KPC plans to pursue Project Kuwait

02 November 2001

Kuwait Petroleum Corporation (KPC) is hopeful of a positive outcome on Project Kuwait, with discussions scheduled to be held in the current session of the National Assembly (parliament - MEED 2:11:01).

On 20 May, members of parliament deferred a debate on a preliminary report presented by a National Assembly finance and economic committee.

'There are two aspects to the project - the procedural, which includes an operating service agreement [OSA] to be signed with the international oil companies [IOCs] and the legal. We are making good progress with the OSA and the legal issue will be resolved soon,' says a KPC official.

Oil Minister Adel Khaled al-Sabeeh in a mid-August interview with MEED said that KPC was finalising the fiscal term documents and the legal draft contract agreement. 'On the political side, we're due for discussions at the end of this year or early next year for the enabling law,' he said (MEED 31:8:01, Cover Story).

'We have covered all aspects of the project and will present a final report by the end of this year,' says Abdulwahab al-Haroon, an independent member of parliament (MP) and chairman of the assembly finance and economic committee. A delegation of MPs and officials from the Oil Ministry is scheduled to visit Saudi Arabia and Iran in mid-December to study their models for opening up the upstream oil sector to IOCs.

Another issue which the National Assembly will need to resolve concerns taxes on foreign investors. Kuwait's commercial laws call for the levying of a 55 per cent income tax on international companies. 'We made a provision to reduce it to a level that will not discourage IOCs from signing the OSA,' says the KPC official. Analysts say that a 25 per cent tax has been proposed.
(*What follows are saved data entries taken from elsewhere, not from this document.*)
(** X17. A native annotation that passes the test and lies to the left
    of the page by more than the padding is still extracted: the right
    end [x2 + 10] of its crop is negative, numpy counts it from the right
    edge of the image, and the region cut out is the part of the page
    left of column [cols + x2 + 10], to which the annotation does not
    belong.  The record keeps the negative coordinate. *)
Theorem annotation_left_of_page_wraps (img : page_buffer) (page_num : nat)
    (output_dir : string) (extract_highlights extract_handwriting : bool)
    (out : output) (annot : annotation) (x1 y1 x2 y2 : Z) :
  should_extract_annotation annot (annot_type annot)
    extract_highlights extract_handwriting = true ->
  scaled annot = (x1, y1, x2, y2) ->
  x1 <= x2 -> x2 + 10 < 0 -> 0 < cols img + (x2 + 10) ->
  0 <= y1 -> y1 <= y2 -> y2 <= rows img -> 0 < rows img ->
  exists cy1 cy2 name,
    name = file_name (page_num + 1) (annot_type annot)
             (length (extracted_items out) + 1)
    /\ extract_annotation img page_num output_dir extract_highlights
         extract_handwriting out annot
       = Output
           (extracted_items out
              ++ [ExtractionRecord (page_num + 1) (annot_type annot) name
                    (0, cy1, x2 + 10, cy2) None])
           (written out ++ [(path_join output_dir name, (0, cy1, x2 + 10, cy2))])
    /\ 0 <= cy1 < cy2 /\ cy2 <= rows img
    /\ region_size img (0, cy1, x2 + 10, cy2)
       = (cy2 - cy1) * (cols img + (x2 + 10)) * 3.
Proof.
  intros Hshould Hrect Hx Hx2 Hc Hy1 Hy Hy2 Hr.
  exists (Z.max 0 (y1 - 10)), (Z.min (rows img) (y2 + 10)).
  eexists. split; [reflexivity|].
  assert (Hpad : pad_corners img 10 (scaled annot)
                 = (0, Z.max 0 (y1 - 10), x2 + 10, Z.min (rows img) (y2 + 10))).
  { rewrite Hrect. unfold pad_corners.
    rewrite (Z.max_l 0 (x1 - 10)), (Z.min_r (cols img) (x2 + 10)) by lia.
    reflexivity. }
  assert (Hsize :
            region_size img (0, Z.max 0 (y1 - 10), x2 + 10,
                             Z.min (rows img) (y2 + 10))
            = (Z.min (rows img) (y2 + 10) - Z.max 0 (y1 - 10))
              * (cols img + (x2 + 10)) * 3).
  { unfold region_size.
    rewrite slice_length_inside by lia.
    rewrite slice_length_wraps by lia. reflexivity. }
  split.
  - rewrite extract_annotation_sized; [by rewrite Hpad|done|].
    rewrite Hpad, Hsize. apply Z.mul_pos_pos; [apply Z.mul_pos_pos|]; lia.
  - split; [lia|]. split; [lia|]. exact Hsize.
Qed.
So far, the 24 IOC's prequalified for the roles of operator and non-operator on Project Kuwait have obtained data on the five northern oil fields. The next stages are:

KPC will invite IOCs to submit their assessment of the data by the end of this year;

In early 2002, KPC will hand over the proposed fiscal terms for the OSA, which will be used by IOCs to submit development plans by March;

KPC will evaluate the development plans and prepare a shortlist of bidders. Each consortium of IOCs will submit proposals by the end of 2002. Selection is expected in early 2003

Project Kuwait is a $7,000 million scheme aimed at enlisting the support of IOCs to double oil production at the northern oil fields to 900,000 barrels a day by 2005 (MEED 18:5:01, Cover Story).